Comentário de Mercado

SOJA – Chicago opera em alta, de 4 a 6 cents, a U$ 11,52/janeiro nesta manhã de quarta-feira. Depois de várias sessões em queda, fundos e investidores estão dispostos a voltar às compras. Em fins de novembro, o mercado tentou várias vezes romper a resistência de U$ 12,00; nos últimos dias testou várias vezes o suporte de U$ 11,50/11,40. Tudo indica que deve flutuar neste intervalo por algumas sessões.
– A recente onda de chuvas no Brasil e na Argentina foi benéfica para as lavouras, o que limitou o fôlego altista iniciado em fins de agosto. Há, porém, um longo caminho pela frente e as previsões não asseguram que as irregularidades climáticas chegaram ao fim.
– Depois de grandes volumes de compras de soja norte-americana, a China está ausente há pelo menos duas semanas. Os participantes avaliam se as recentes declarações do governo Trump voltaram a reascender a guerra comercial ou se os chineses estão realmente bem abastecidos.
– O mercado também se posiciona para o relatório de oferta e demanda de dezembro, que será apresentado pelo USDA nesta quinta-feira. Analistas ouvidos por agências de notícias aguardam novos cortes nos estoques finais norte-americanos e globais. Tudo indica que, neste relatório, haverá poucas alterações nas projeções para o Brasil; janeiro, porém, será crucial e deverá incluir o impacto do clima nas projeções de colheita.
– O DERAL informa que o plantio de soja no estado está concluído. A área é estimada em 5,56MH, ante 5,47MH do ciclo anterior. O levantamento mostra que 75% das áreas se encontram em boas condições de desenvolvimento (ante 83% de um ano atrás); 21% em condições médias (14%) e 4% em condições ruins e péssimas (3%).
– As exportações brasileiras de soja somaram apenas 120 mil tons na primeira semana de dezembro.
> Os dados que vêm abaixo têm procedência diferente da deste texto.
(** The packages of Go's library that the enclave calls: [encoding/base64]
    ([StdEncoding]), [crypto/rand] (the state of [rand.Reader] is threaded),
    [crypto/rsa] (OAEP with SHA-256 and a nil label; decryption uses the
    reader for blinding only and its result does not depend on it),
    [crypto/aes], [crypto/cipher] (GCM) and [encoding/json] (unmarshalling
    into [DecryptedBidPayload]). A failing call returns [None]. *)
Class GoLibrary := {
  PrivateKey : Type;
  PublicKey : Type;
  PublicKeyOf : PrivateKey -> PublicKey;      (* [&privateKey.PublicKey] *)
  Rand : Type;
  Block : Type;
  AEAD : Type;
  base64_EncodeToString : bytes -> string;
  base64_DecodeString : string -> option bytes;
  rand_Read : nat -> Rand -> option bytes * Rand;
  rsa_EncryptOAEP : Rand -> PublicKey -> bytes -> option bytes * Rand;
  rsa_DecryptOAEP : PrivateKey -> bytes -> option bytes;
  aes_NewCipher : bytes -> option Block;
  cipher_NewGCM : Block -> option AEAD;
  NonceSize : AEAD -> nat;
  Seal : AEAD -> bytes -> bytes -> bytes;     (* [Seal(nil, nonce, plaintext, nil)] *)
  Open : AEAD -> bytes -> bytes -> option bytes;
  json_Unmarshal : bytes -> option Core.DecryptedBidPayload
}.

(** What the library documents about them: decoding undoes encoding; a
    successful [rand.Read] fills the whole slice; OAEP decryption under a
    private key undoes encryption under its public key; [Open] undoes [Seal]
    under the same cipher and nonce. *)
Class GoLibraryLaws (L : GoLibrary) : Prop := {
  base64_round_trip : forall b, base64_DecodeString (base64_EncodeToString b) = Some b;
  rand_Read_length : forall n r b r', rand_Read n r = (Some b, r') -> length b = n;
  rsa_oaep_round_trip : forall r priv msg c r',
    rsa_EncryptOAEP r (PublicKeyOf priv) msg = (Some c, r') ->
    rsa_DecryptOAEP priv c = Some msg;
  gcm_round_trip : forall aead nonce plaintext,
    length nonce = NonceSize aead ->
    Open aead nonce (Seal aead nonce plaintext) = Some plaintext
}.

(** [x, err := call; if err != nil { return nil, wrapped }]. *)
Definition orReturn {E A B} (call : option A) (wrapped : E) (k : A -> E + B) : E + B :=
  match call with
  | Some x => k x
  | None => inl wrapped
  end.

Notation "x <- call 'orelse' wrapped ;; k" := (orReturn call wrapped (fun x => k))
  (at level 20, call at level 100, wrapped at level 9, k at level 200, only parsing).

Section Hybrid.
Context {L : GoLibrary}.

(** *** enclave/crypto.go *)

Definition DecryptHybrid (encryptedAESKey encryptedPayload nonceB64 : string)
    (privateKey : PrivateKey) : DecryptError + bytes :=
  encryptedAESKeyBytes <- base64_DecodeString encryptedAESKey orelse ErrDecodeAESKey ;;
  encryptedPayloadBytes <- base64_DecodeString encryptedPayload orelse ErrDecodePayload ;;
  nonceBytes <- base64_DecodeString nonceB64 orelse ErrDecodeNonce ;;
  aesKey <- rsa_DecryptOAEP privateKey encryptedAESKeyBytes orelse ErrDecryptAESKey ;;
  if negb (Nat.eqb (length aesKey) 32) then inl (ErrAESKeyLength (length aesKey)) else
  block <- aes_NewCipher aesKey orelse ErrCreateCipher ;;
  aesgcm <- cipher_NewGCM block orelse ErrCreateGCM ;;
  if negb (Nat.eqb (length nonceBytes) (NonceSize aesgcm))
  then inl (ErrNonceLength (NonceSize aesgcm) (length nonceBytes)) else
  plaintext <- Open aesgcm nonceBytes encryptedPayloadBytes orelse ErrDecryptPayload ;;
  inr plaintext.

(** *** enclave/testcryptoutils.go *)

Record HybridEncryptionResult := mkHybridEncryptionResult {
  EncryptedAESKey : string;
  EncryptedPayload : string;
  Nonce : string
}.

Definition EncryptHybrid (plaintext : bytes) (publicKey : PublicKey) (rand : Rand)
    : (EncryptError + HybridEncryptionResult) * Rand :=
  match rand_Read 32 rand with
  | (None, rand) => (inl ErrGenerateAESKey, rand)
  | (Some aesKey, rand) =>
  match aes_NewCipher aesKey with
  | None => (inl ErrEncCreateCipher, rand)
  | Some block =>
  match cipher_NewGCM block with
  | None => (inl ErrEncCreateGCM, rand)
  | Some aesgcm =>
  match rand_Read (NonceSize aesgcm) rand with
  | (None, rand) => (inl ErrGenerateNonce, rand)
  | (Some nonceBytes, rand) =>
  let ciphertext := Seal aesgcm nonceBytes plaintext in
  match rsa_EncryptOAEP rand publicKey aesKey with
  | (None, rand) => (inl ErrEncryptAESKey, rand)
  | (Some encryptedAESKeyBytes, rand) =>
      (inr {| EncryptedAESKey := base64_EncodeToString encryptedAESKeyBytes;
              EncryptedPayload := base64_EncodeToString ciphertext;
              Nonce := base64_EncodeToString nonceBytes |}, rand)
  end end end end end.

End Hybrid.

(** *** The bid pipeline *)

Section Pipeline.
Context {L : GoLibrary}.

(** Modelled from the spec: [enclaveapi.EncryptedCoreBid], whose declaration
    is not among the sources; the tests build it from an embedded [CoreBid]
    and an optional [*core.EncryptedBidPrice] (section 6 of the spec: the bid
    submission record with its optional [encrypted_price]). *)
Record EncryptedCoreBid := mkEncryptedCoreBid {
  CoreBid : Core.CoreBid;
  EncryptedPrice : option Core.EncryptedBidPrice
}.

(** Modelled from the spec: the key manager, of which the pipeline uses the
    enclave's private key; an absent key manager is [None]. *)
Record KeyManager := mkKeyManager {
  km_PrivateKey : PrivateKey
}.

(** Modelled from the spec: the ExclusionRecord of section 3, "bid
    identifier, bidder identifier, and a reason code". *)
Record ExcludedBid := mkExcludedBid {
  BidID : string;
  Bidder : string;
  Reason : string
}.

(** Modelled from the spec: the reason codes of section 3, "decryption
    failure, invalid price, replay detected". *)
Definition reason_decryption_failed := "decryption failure".
Definition reason_invalid_price := "invalid price".
Definition reason_replay_detected := "replay detected".

(** Modelled from the spec: why a bid could not be resolved to a price,
    either an error of [DecryptHybrid] or a plaintext that is not a
    DecryptedPayload. *)
Inductive ResolveError :=
| DecryptFailed (cause : DecryptError)
| PayloadMalformed.

(** Modelled from the spec: an error report names the bid and keeps the
    cause ("preserving the original cause as a separate diagnostic field"). *)
Record ErrorReport := mkErrorReport {
  report_BidID : string;
  report_Bidder : string;
  report_cause : ResolveError
}.

(** Modelled from the spec: a resolved bid, its price in the clear, "carrying
    forward the optional auction token" (the empty string when absent). *)
Record DecryptedBid := mkDecryptedBid {
  bid : Core.CoreBid;
  AuctionToken : string
}.

(** Modelled from the spec: "overwrite the bid's price with the decrypted
    price"; the other fields of the bid stay. *)
Definition with_Price (b : Core.CoreBid) (price : Core.float64) : Core.CoreBid :=
  {| Core.ID := Core.ID b; Core.Bidder := Core.Bidder b; Core.Price := price;
     Core.Currency := Core.Currency b; Core.DealID := Core.DealID b;
     Core.BidType := Core.BidType b |}.

(** Modelled from the spec: section 4.3, the three cases for one bid. No
    EncryptedPrice: the bid passes through with its plaintext price. No key
    manager: every bid passes through with whatever plaintext price it
    carries. Otherwise [DecryptHybrid] under the enclave's private key, then
    the plaintext parsed as a DecryptedPayload whose price overwrites the
    bid's. *)
Definition resolveBid (keyManager : option KeyManager) (eb : EncryptedCoreBid)
    : ResolveError + DecryptedBid :=
  match EncryptedPrice eb, keyManager with
  | None, _ => inr (mkDecryptedBid (CoreBid eb) "")
  | Some _, None => inr (mkDecryptedBid (CoreBid eb) "")
  | Some ep, Some km =>
      match DecryptHybrid (Core.AESKeyEncrypted ep) (Core.EncryptedPayload ep)
                          (Core.Nonce ep) (km_PrivateKey km) with
      | inl err => inl (DecryptFailed err)
      | inr plaintext =>
          match json_Unmarshal plaintext with
          | None => inl PayloadMalformed
          | Some payload =>
              inr (mkDecryptedBid (with_Price (CoreBid eb) (Core.payload_Price payload))
                                  (Core.payload_AuctionToken payload))
          end
      end
  end.

(** Modelled from the spec: the three outputs of [decryptAll],
    "(decryptedBids, excludedBids, errorReports)". *)
Definition pipeline_state : Type :=
  list DecryptedBid * list ExcludedBid * list ErrorReport.

(** Modelled from the spec: one round of the loop of [decryptAllBids]. A
    resolved bid is appended to the decrypted bids; a failure appends "one
    ExclusionRecord and one error report for that bid". *)
Definition decryptOne (keyManager : option KeyManager) (acc : pipeline_state)
    (eb : EncryptedCoreBid) : pipeline_state :=
  let '(decryptedBids, excludedBids, errors) := acc in
  match resolveBid keyManager eb with
  | inr d => (decryptedBids ++ [d], excludedBids, errors)
  | inl cause =>
      (decryptedBids,
       excludedBids ++ [mkExcludedBid (Core.ID (CoreBid eb)) (Core.Bidder (CoreBid eb))
                                      reason_decryption_failed],
       errors ++ [mkErrorReport (Core.ID (CoreBid eb)) (Core.Bidder (CoreBid eb)) cause])
  end.

(** Modelled from the spec: [decryptAllBids], section 4.3 ([decryptAll]); its
    body is not among the sources, only its tests. Every bid is visited in
    input order; a failure adds one ExclusionRecord and one error report and
    the loop goes on. *)
Definition decryptAllBids (encBids : list EncryptedCoreBid)
    (keyManager : option KeyManager) : pipeline_state :=
  foldl (decryptOne keyManager) ([], [], []) encBids.

(** Modelled from the spec: section 4.4, "price must be a finite number
    strictly greater than zero"; the finite numbers are the zeros and the
    numbers with a mantissa. *)
Definition is_finite (x : Core.float64) : bool :=
  match x with
  | S754_zero _ | S754_finite _ _ _ => true
  | S754_infinity _ | S754_nan => false
  end.

(** Modelled from the spec: the price sanity rule of section 4.4. *)
Definition valid_price (x : Core.float64) : bool :=
  is_finite x && Core.float64_gt x (S754_zero false).

(** Modelled from the spec: one round of the loop of
    [filterBidsByConsumedTokens], the two checks of section 4.4 in order. *)
Definition filterOne (consumedTokens : gset string)
    (acc : list Core.CoreBid * list ExcludedBid) (d : DecryptedBid)
    : list Core.CoreBid * list ExcludedBid :=
  let '(admissible, exclusions) := acc in
  let exclude reason :=
    (admissible,
     exclusions ++ [mkExcludedBid (Core.ID (bid d)) (Core.Bidder (bid d)) reason]) in
  if negb (valid_price (Core.Price (bid d))) then exclude reason_invalid_price
  else if negb (String.eqb (AuctionToken d) "")
          && bool_decide (AuctionToken d ∈ consumedTokens)
  then exclude reason_replay_detected
  else (admissible ++ [bid d], exclusions).

(** Modelled from the spec: [filterBidsByConsumedTokens], section 4.4
    ([filterAdmissible]); its body is not among the sources, only its tests.
    Per bid and in order: the price check, then the replay check for a bid
    that carries a token. *)
Definition filterBidsByConsumedTokens (decryptedBids : list DecryptedBid)
    (consumedTokens : gset string) : list Core.CoreBid * list ExcludedBid :=
  foldl (filterOne consumedTokens) ([], []) decryptedBids.

(** What one bid contributes to each output. *)
Definition resolved (km : option KeyManager) (eb : EncryptedCoreBid) : option DecryptedBid :=
  match resolveBid km eb with inr d => Some d | inl _ => None end.

Definition exclusion_of (km : option KeyManager) (eb : EncryptedCoreBid)
  : option ExcludedBid :=
  match resolveBid km eb with
  | inr _ => None
  | inl _ => Some (mkExcludedBid (Core.ID (CoreBid eb)) (Core.Bidder (CoreBid eb))
                                 reason_decryption_failed)
  end.

Definition report_of (km : option KeyManager) (eb : EncryptedCoreBid)
  : option ErrorReport :=
  match resolveBid km eb with
  | inr _ => None
  | inl cause => Some (mkErrorReport (Core.ID (CoreBid eb)) (Core.Bidder (CoreBid eb)) cause)
  end.

(** The verdict of the filter on one bid: [None] admits it. *)
Definition verdict (consumedTokens : gset string) (d : DecryptedBid) : option string :=
  if negb (valid_price (Core.Price (bid d))) then Some reason_invalid_price
  else if negb (String.eqb (AuctionToken d) "")
          && bool_decide (AuctionToken d ∈ consumedTokens)
  then Some reason_replay_detected
  else None.

Definition admitted (consumedTokens : gset string) (d : DecryptedBid)
  : option Core.CoreBid :=
  match verdict consumedTokens d with None => Some (bid d) | Some _ => None end.

Definition filtered_out (consumedTokens : gset string) (d : DecryptedBid)
  : option ExcludedBid :=
  mkExcludedBid (Core.ID (bid d)) (Core.Bidder (bid d)) <$> verdict consumedTokens d.

End Pipeline.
No total de dezembro do ano passado o volume embarcado chegou a 3,44MT. Nesta temporada, porém, o volume é recorde, alcançando 85,3MT, ante 73,6MT do mesmo intervalo do ano passado.
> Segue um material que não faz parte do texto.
(** X4.  Once [call_a2a_agent] has printed its three opening lines,
    whatever [invoke_agent], the stream or the decoding of a payload raises
    goes through the [except] clause: it is printed after
    ["Error calling agent: "] and raised again unchanged (when that line
    cannot be printed, what [print] raises takes its place); otherwise the
    length of the text, in characters, is printed and the dict of the text
    and the session id is returned.  No text is returned in part: one
    payload that does not decode loses the stream. *)
Theorem call_a2a_agent_reraises (E : Env) (agent_arn : string)
  (message session_id head : pyval) (w : world) :
  announce E agent_arn message session_id = inr head ->
  let w0 := at_invoke E agent_arn session_id head w in
  let agent_id := last_segment agent_arn in
  match invoke_agent E w0 agent_id session_id message with
  | inl e =>
      call_a2a_agent E agent_arn message session_id w
      = reraised e (emit (InvokeAgent agent_id session_id message false) w0)
  | inr stream =>
      match read_completion E stream with
      | inl e =>
          call_a2a_agent E agent_arn message session_id w
          = reraised e
              (emit (InvokeAgent agent_id session_id message true) w0)
      | inr text =>
          call_a2a_agent E agent_arn message session_id w
          = (inr (PDict [("response", PStr text);
                         ("sessionId", session_id)]),
             emit (Print ("Response length: " ++ str_of_nat (py_len text)))
               (emit (InvokeAgent agent_id session_id message true) w0))
      end
      /\ (forall bytes e,
            In bytes (payloads (fragments stream)) ->
            decode_utf8 E bytes = inl e ->
            exists e', read_completion E stream = inl e')
  end
  /\ (forall e w1,
        printable (exn_str e) = true ->
        reraised e w1
        = (inl e, emit (Print ("Error calling agent: " ++ exn_str e)) w1))
  /\ (forall e w1 e' w2,
        reraised e w1 = (inl e', w2) -> printable (exn_str e') = true).
Proof.
  intros Hannounce. cbv zeta.
  pose proof (call_a2a_agent_cases E agent_arn message session_id head w
                Hannounce) as Hcases.
  cbv zeta in Hcases.
  split; [|split].
  - destruct (invoke_agent E _ (last_segment agent_arn) session_id message)
      as [e|stream]; [exact Hcases|].
    split; [exact Hcases|].
    intros bytes e. apply read_completion_needs_every_payload.
  - intros e w1 He. unfold reraised.
    rewrite encode_error_printable; [reflexivity|].
    now rewrite printable_plain_app by reflexivity.
  - intros e w1 e' w2. apply reraised_legible.
Qed.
– No mercado interno, depois de atingir níveis recordes, os preços entraram em colapso nas últimas duas semanas e caíram mais de 20% em algumas regiões. As indústrias estão com o programa de esmagamento fechado e o interesse é apenas pontual. Com o melhor encaminhamento da safra e com o avanço da estação, a tendência é que o preço do produto disponível vá ao encontro do preço do produto a ser colhido.
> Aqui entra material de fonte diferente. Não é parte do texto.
(** X2 at ProviderB with an expired deadline, as in its test [provider
    timeout]: the error is NETWORK_ERROR. *)
Lemma X2_witness :
  failing_client "context deadline exceeded" sample_request_B
  = DoErr (url_Error_Error "Post" (quoted "http://test-provider-b.com")
             "context deadline exceeded")
  ∧ ∃ e, fst (PaymentProvider_ProcessPayment sample_runtime sample_B
                (failing_client "context deadline exceeded") (f64_of_Z 100) "USD")
         = (None, Some e)
         ∧ Retryable e = true ∧ Code e = ErrNetworkError.
Proof.
  split; [reflexivity|].
  apply (X2_transport_failure sample_runtime sample_B
           (failing_client "context deadline exceeded") (f64_of_Z 100) "USD"
           sample_request_B [] "Post" (quoted "http://test-provider-b.com")
           "context deadline exceeded"); reflexivity.
Defined.

(** X3 at ProviderA with a currency outside its list. *)
Lemma X3_witness :
  refuses_currency sample_A "XXX" = true
  ∧ ∃ e, PaymentProvider_ProcessPayment sample_runtime sample_A (always 200 "a-approved")
           (f64_of_Z 100) "XXX" = ((None, Some e), [])
         ∧ Code e = ErrInvalidCurrency ∧ Retryable e = false.
Proof.
  split; [reflexivity|].
  apply (X3_currency_refused_locally sample_runtime sample_A (always 200 "a-approved")
           (f64_of_Z 100) "XXX"); reflexivity.
Defined.

(** X5 at ProviderB: the caller asks for 50 EUR, the provider echoes 100.00
    USD, and the Payment says 100 USD. *)
Lemma X5_witness :
  fst (fst (PaymentProvider_ProcessPayment sample_runtime sample_B
              (always 200 "b-success") (f64_of_Z 50) "EUR"))
  = Some (mkPayment "PAY-TEST-100" (f64_of_Z 100) "USD" "APPROVED" "ProviderB"
            (time_Unix 1705318200))
  ∧ ∃ resp body,
      PaymentProvider_response sample_runtime sample_B (always 200 "b-success")
        (f64_of_Z 50) "EUR" = Some resp
      ∧ reads_body sample_B (StatusCode resp) = true
      ∧ Body resp = Ok body
      ∧ ∃ r x, json_Unmarshal_B sample_runtime body = Ok r
               ∧ rb_State r = "SUCCESS"
               ∧ strconv_ParseFloat sample_runtime (rb_Value_Amount r) = Ok x
               ∧ mkPayment "PAY-TEST-100" (f64_of_Z 100) "USD" "APPROVED" "ProviderB"
                   (time_Unix 1705318200)
                 = mkPayment (rb_PaymentID r) x (rb_Value_CurrencyCode r) StatusApproved
                     (Name sample_config_B) (time_Unix (Z.quot (rb_ProcessedAt r) 1000)).
Proof.
  split; [reflexivity|].
  apply (X5_payment_echoes_response sample_runtime sample_B (always 200 "b-success")
           (f64_of_Z 50) "EUR"
           (mkPayment "PAY-TEST-100" (f64_of_Z 100) "USD" "APPROVED" "ProviderB"
              (time_Unix 1705318200))). reflexivity.
Defined.
(** * Flappy Elon: the game core of [src/App.tsx]

    The component keeps its state in React hooks: seven [useState] cells
    and the ref [lastPipeRef].  The development gathers them in one record,
    [Game], and writes the three pieces of code that change them as
    functions on that record:

    - [jump]      the input handler (lines 30-45);
    - [gameLoop]  the body of one animation frame (lines 61-86);
    - [evaluate]  the collision and scoring effect (lines 98-132).

    What the closures capture is kept as the source has it.  [gameLoop]
    gives updaters of the current cells to [setBirdVelocity], [setBirdY] and
    [setPipes], but the velocity it adds to the position and turns into a
    rotation is [birdVelocity] of the render that created the closure; the
    effect reads [score] and [highScore] from its render, writes
    [pipe.passed] in the objects of the array and queues
    [setScore(s => s + 1)].  [Math.random()] is an argument of the frame.

    JavaScript numbers are modelled by exact rationals ([Q]): the properties
    are about comparisons and about the order in which the cells are read
    and written, and none of them depends on rounding. *)

From Stdlib Require Import QArith Qminmax ZArith List Bool Lia Lqa.
From Stdlib Require String.
Import ListNotations.
Import String.StringSyntax.
Delimit Scope string_scope with string.

Open Scope Q_scope.

(** ** Numbers and comparisons *)

(** The [number] type of the source. *)
Abbreviation number := Q (only parsing).

(** [a < b] and [a <= b] of the source, as booleans. *)
Definition ltb (a b : number) : bool :=
  match a ?= b with Lt => true | _ => false end.

Definition leb (a b : number) : bool :=
  match a ?= b with Gt => false | _ => true end.

Infix "<?" := ltb (at level 70, no associativity) : Q_scope.
Infix "<=?" := leb (at level 70, no associativity) : Q_scope.

(** ** Data model (lines 4-28) *)

Record Pipe : Set := mkPipe {
  x : number;
  gapY : number;
  passed : bool
}.

Definition GRAVITY : number := 6 # 10.
Definition JUMP_FORCE : number := -10.
Definition PIPE_WIDTH : number := 80.
Definition PIPE_GAP : number := 180.
Definition PIPE_SPEED : number := 4.
Definition BIRD_SIZE : number := 50.
Definition GAME_WIDTH : number := 400.
Definition GAME_HEIGHT : number := 600.

Inductive GameState : Set := idle | playing | dead.

Definition GameState_eqb (a b : GameState) : bool :=
  match a, b with
  | idle, idle | playing, playing | dead, dead => true
  | _, _ => false
  end.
– Indicações de compra no oeste do estado, entre R$ 140,00/143,00 e, em Paranaguá, entre R$ 146,00/148,00 por saca.

MILHO – CBOT opera em alta de 1 a 2 pontos, a U$ 4,18/dezembro, nesta manhã de quarta-feira. As chuvas que caíram no final de semana por quase todo território nacional e em outros países da América do Sul ajudaram a pressionar os preços; soma-se a isto, a redução do interesse pelo milho norte-americano. Ontem CBOT fechou com 2,5 negativos.
– Amanhã será divulgado o relatório mensal de oferta e demanda pelo USDA. A expectativa é que haja um pequeno corte no estoque final norte-americano e uma redução de aproximadamente 2MT nos estoques mundiais.
– A produção brasileira de milho é estimada pelos analistas em 109,1MT e, a colheita da Argentina, em 49,25MT (110MT e 50MT, respectivamente, foram as estimativas do relatório do USDA de novembro).
– De acordo com DERAL, 77% das lavouras no Paraná encontram-se em boas condições, melhora de 2 pontos em relação à semana anterior; 18% estão em condições médias de desenvolvimento e 5% em condições ruins. Na mesma semana do ano anterior os índices eram, respectivamente, 92%, 8% e 0%. Encontram-se em floração, 50%; frutificação, 16% e em maturação, 1%.
– As exportações brasileiras de milho somaram 1,15MT na primeira semana de dezembro, informou a Secex. Na temporada, o volume chega a 29,7MT, ante 37,1MT do mesmo período do ano passado. O line-up indica embarques em dezembro na ordem de 4MT.
– No mercado doméstico, as indicações de preço vêm cedendo de forma acentuada nos últimos dias, se distanciando do topo de preços vividos há algumas semanas. A maioria dos compradores sinaliza estarem com as compras encerradas para este ano; poucos ainda precisam fechar a escala de abastecimento para este período e, para pressionar o preço, contam com o aumento da oferta.
– Vago interesse de compra, no oeste do estado, na faixa de R$ 67,00/69,00 por saca, dependendo de localização e prazo; em Paranaguá, na faixa de R$ 68,00/69,00 por saca.
CÂMBIO – Opera em ligeira queda neste momento, na casa de 5,12. Ontem fechou em R$ 5,131. (Granoeste – Camilo / Stephan).